Friday, August 27, 2010

Abdominal Aneurysm And Fecal Incontinence




Tortino di patate con tonno shimi Wasabi e salsa soia
Insalata di Grano e farro pomodoro cavolo rosso basilico e fiori di Trifoglio e Avocado
Marmellata di fragole
Crespelle integrali senza uovo ripiene di ricotta e frutti di bosco




Dosi 4 patate e 150gr. di tonno sala soia e Wasabi

Cuocere piccole patate in pentola a pressione con la buccia.

Pelarle a caldo e tagliarle a rondelle.

Prendere del tonno fresh yellow fin, cut into cubes 1 / 2 cm

Prepare a base of soybean room, lies a slice of potato with the Wasabi spalamto above add the tuna, then another washer and finally Wasabi potato with tuna.

Serve cold.

time 20 min.



Wheat and barley salad with red cabbage, tomato basil and flowers of clover and Avocado







Updated on 20/8/2010
recipe card n.19

Name:

Wheat and barley salad with red cabbage, tomato basil and flowers of clover and Avocado Recipe
designed and tested by Chef Alessandro Tannoia

Ingredients: 20 people

spelled
0500 kg (preferably wholemeal)
Grain Pearl 0500 kg (preferably whole) tomatoes

Gr 250 Gr 500 Gr 100 Red cabbage

Basil N. 30 Flowers of clover
Gr 100 Extra virgin olive oil salt

Peppercorns
No. 5 Avocado

Preparation:

 Metter bath wheat and barley the night before

1. Cook the Farro and the corn in salted water 20 min (10-12 min in a pressure cooker that pearl) Full cooking 1 hour 30 min.
2. Wash and clean the onion and parsley and tomato
3. Cut the tomatoes into 4 wedges
4. Cut the red cabbage in 1-cm stiscilone
5. Chop the basil
6. Wash the flowers of clover
7. When the barley and wheat are cool to add all the ingredients above.
8. Season with salt and pepper oil

Finish: Serve cold

Characteristics: Gentle but firm
well-dressed rich in fiber and vitamin oligoelemnti biological value protein in the medium.
Real Time:
1 hour




Strawberry jam


Updated on 8/6/2010 Card Name
n.2

recipe: Strawberry Jam


recipe designed and tested by Chef Alessandro Tannoia

Ingredients:

selection criteria of the product. 1. Choose ripe fruit in season because it is rich in sugar with little water so it limits the proliferation of bacteria.
2. Of land for the verifiable quality and history of our products
3. In km 0 to lower the cost and pollution transport. 1 kg strawberries

No. 1 lemon Sugar
Gr 300/400

Food Safety: First steps.
First wash the fruit in cold running water, in one of two bowls of the sink.
Fill the second bowl with cold water, and Amuchina.
leave the bathroom for 5 min to make the product act.
Meanwhile, I wash my hands thoroughly and put food security devices (headphones, hair mask, apron with bib and latex gloves.) No clothes at home, but a lab coat.
I remove the water rinse well using those latex mask, hat and apron.
The tables in the preparation must be previously sterilized stainless steel products (Es.D10) with antiseptic and disinfectant.
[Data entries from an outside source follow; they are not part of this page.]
(** What [addUrl] does in an initialised store: the entry is pushed, then
    the file is written; a write that fails leaves the entry pushed. *)
Lemma addUrl_initialized (w : W) (u who c : jsstring) (th : option jsstring) :
  initialized (store w) = true ->
  let e := mkEntry u who c th (clock w) in
  let pushed := mkStore (mkData (urls (data (store w)) ++ [e])) true in
  addUrl u who c th w =
  if hd false (faults (disk w))
  then (Throw EIO,
        set_disk (mkDisk (files (disk w)) (tl (faults (disk w)))) (set_store pushed w))
  else (Ret e,
        set_disk (mkDisk (put_file (files (disk w)) dataFile
                                   (Json (json_of_data (data pushed))))
                         (tl (faults (disk w))))
                 (set_store pushed w)).
Proof.
  intros Hi e pushed. unfold addUrl, bind at 1.
  rewrite (ensure_init_initialized w Hi).
  subst e pushed.
  destruct w as [[d i] [fl fa] ck lg ch en]. cbn [store initialized] in Hi. subst i.
  destruct fa as [|[] r]; reflexivity.
Qed.

Lemma processUrl_beyond_threshold (w : W) (u : jsstring) (m : Message) (h : UrlEntry) (T : Z) :
  initialized (store w) = true ->
  hd_error (history u (data (store w))) = Some h ->
  URL_REPOST_THRESHOLD_HOURS (env w) = Some T ->
  T * 3600000 < clock w - timestamp h ->
  let e := mkEntry u (author_id m) (msg_channelId m) (thread_of m) (clock w) in
  exists o w',
    processUrl u m w = (Ret o, w') /\
    store w' = mkStore (mkData (urls (data (store w)) ++ [e])) true /\
    clock w' = clock w /\
    env w' = env w /\
    o = (if hd false (faults (disk w)) then FAILED EIO else EXPIRED_REPOST).
Proof.
  intros Hi Hh HT Hage e.
  unfold processUrl, try_catch, bind at 1.
  rewrite (findUrlHistory_initialized w u Hi), Hh.
  unfold getPostAgeHours, bind, get_state, ret. rewrite HT.
  rewrite (proj2 (older_than_iff _ _ _) Hage).
  rewrite (addUrl_initialized w _ _ _ _ Hi).
  destruct (hd false (faults (disk w))).
  - do 2 eexists. split; [reflexivity|]. repeat split.
  - do 2 eexists. split; [reflexivity|]. repeat split.
Qed.

End Threshold.

(** C3.  With a record [h] for the URL and a threshold of [T] hours,
    [processUrl] treats an age equal to the threshold as within the
    threshold: the post is answered with the repost notice and the store
    is left alone (the outcome is the failure of the reply when the reply
    is rejected).  The outcome is EXPIRED_REPOST only for an age strictly
    above the threshold, and for every such age when the write
    succeeds. *)
Theorem age_equal_threshold_is_blocked
    (w : UrlStore.W) (u : jsstring) (m : Message) (h : UrlStore.UrlEntry) (T : Z) :
  UrlStore.initialized (store w) = true ->
  hd_error (UrlStore.history u (UrlStore.data (store w))) = Some h ->
  URL_REPOST_THRESHOLD_HOURS (env w) = Some T ->
  ((clock w - UrlStore.timestamp h) # 3600000 == inject_Z T ->
   exists o w',
     RepostTracker.processUrl u m w = (Ret o, w') /\
     store w' = store w /\
     (o = RepostTracker.BLOCKED (JsString.eqb (UrlStore.userId h) (author_id m))
      \/ o = RepostTracker.FAILED NetworkError) /\
     (send_faults (chat w) = [] ->
      o = RepostTracker.BLOCKED (JsString.eqb (UrlStore.userId h) (author_id m))))%Q
  /\
  (fst (RepostTracker.processUrl u m w) = Ret RepostTracker.EXPIRED_REPOST ->
   inject_Z T < (clock w - UrlStore.timestamp h) # 3600000)%Q
  /\
  (inject_Z T < (clock w - UrlStore.timestamp h) # 3600000 ->
   hd false (faults (disk w)) = false ->
   fst (RepostTracker.processUrl u m w) = Ret RepostTracker.EXPIRED_REPOST)%Q.
Proof.
  intros Hi Hh HT.
  assert (forall a : Z, (inject_Z T < a # 3600000)%Q <-> T * 3600000 < a) as Hlt.
  { intros a. unfold Qlt, inject_Z. simpl. lia. }
  split; [|split].
  - intros Heq.
    assert (clock w - UrlStore.timestamp h <= T * 3600000) as Hle.
    { unfold Qeq, inject_Z in Heq. simpl in Heq. lia. }
    destruct (processUrl_within_threshold w u m h T Hi Hh HT Hle)
      as (o & w' & Hrun & Hst & _ & Ho & Hquiet).
    exists o, w'. repeat split; trivial.
    intros Hs. now apply Hquiet.
  - intros Hout. apply (proj2 (Hlt (clock w - UrlStore.timestamp h))).
    destruct (Z_lt_le_dec (T * 3600000) (clock w - UrlStore.timestamp h)) as [|Hle];
      [assumption|].
    destruct (processUrl_within_threshold w u m h T Hi Hh HT Hle)
      as (o & w' & Hrun & _ & _ & Ho & _).
    rewrite Hrun in Hout. simpl in Hout.
    destruct Ho as [-> | ->]; discriminate.
  - intros Hage Hq. apply (proj1 (Hlt (clock w - UrlStore.timestamp h))) in Hage.
    destruct (processUrl_beyond_threshold w u m h T Hi Hh HT Hage)
      as (o & w' & Hrun & _ & _ & _ & Ho).
    rewrite Hrun. simpl. now rewrite Ho, Hq.
Qed.

Lemma age_equal_threshold_is_blocked_witness :
  exists o w',
    RepostTracker.processUrl the_url (post_by "bob") (world_at 86400000) = (Ret o, w') /\
    store w' = store (world_at 86400000) /\
    (o = RepostTracker.BLOCKED false \/ o = RepostTracker.FAILED NetworkError) /\
    (send_faults (chat (world_at 86400000)) = [] -> o = RepostTracker.BLOCKED false).
Proof.
  apply (proj1 (age_equal_threshold_is_blocked (world_at 86400000) the_url (post_by "bob")
                  original_post 24 eq_refl eq_refl eq_refl)).
  reflexivity.
Defined.

(** C1, as stated, fails: bob reposts the URL 36 hours after alice, with
    a threshold of 24 hours.  The outcome is EXPIRED_REPOST, but the
    record of alice is still in the store, the lookup still returns it,
    and a third post, by alice, made at once, is judged against her first
    post and passes as EXPIRED_REPOST too. *)
Lemma expired_repost_counterexample :
  fst (RepostTracker.processUrl the_url (post_by "bob") (world_at 129600000))
  = Ret RepostTracker.EXPIRED_REPOST /\
  UrlStore.urls (UrlStore.data (store
    (snd (RepostTracker.processUrl the_url (post_by "bob") (world_at 129600000)))))
  = [ original_post;
      UrlStore.mkEntry the_url (str "bob") (str "c1") None 129600000 ] /\
  fst (UrlStore.findUrlHistory the_url
         (snd (RepostTracker.processUrl the_url (post_by "bob") (world_at 129600000))))
  = Ret (Some original_post) /\
  fst (RepostTracker.processUrl the_url (post_by "alice")
         (snd (RepostTracker.processUrl the_url (post_by "bob") (world_at 129600000))))
  = Ret RepostTracker.EXPIRED_REPOST.
Proof. repeat split. Qed.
The
atterzzatura I use (pots, spoons, etc.) have to be stainless steel previously sterilized in the dishwasher before using.
not use wooden spoons or chopping wood and aluminum pans (the food to deteriorate due to chemical processes).
The boards should be plastic for these foods also sterilized before use in the dishwasher.

Preparation: Soak

1 hour strawberries with sugar and lemon juice.
Put on the stove to cook 15 min. add lemon peel untreated.

Finish:

invasive hot sterilized jars previously Including covers, or in boiling water for 10 min.
or a dishwasher. Remove lemon peel before potting

Food Security: Finally

sterilized in boiling water 20-30 minutes. depending on the size and quantity of container, with a cup of vinegar (to make shiny glass)
Invert the jars on a plan to remove them only to complete rafferddamento.
Store in pantry in a cool dry dark place.

Warning: If you do not comply with the above procedures from this sheet, non si può garantire la sicurezza alimentare del prodotto, che può quindi nuocere anche gravemente sulla salute delle persone.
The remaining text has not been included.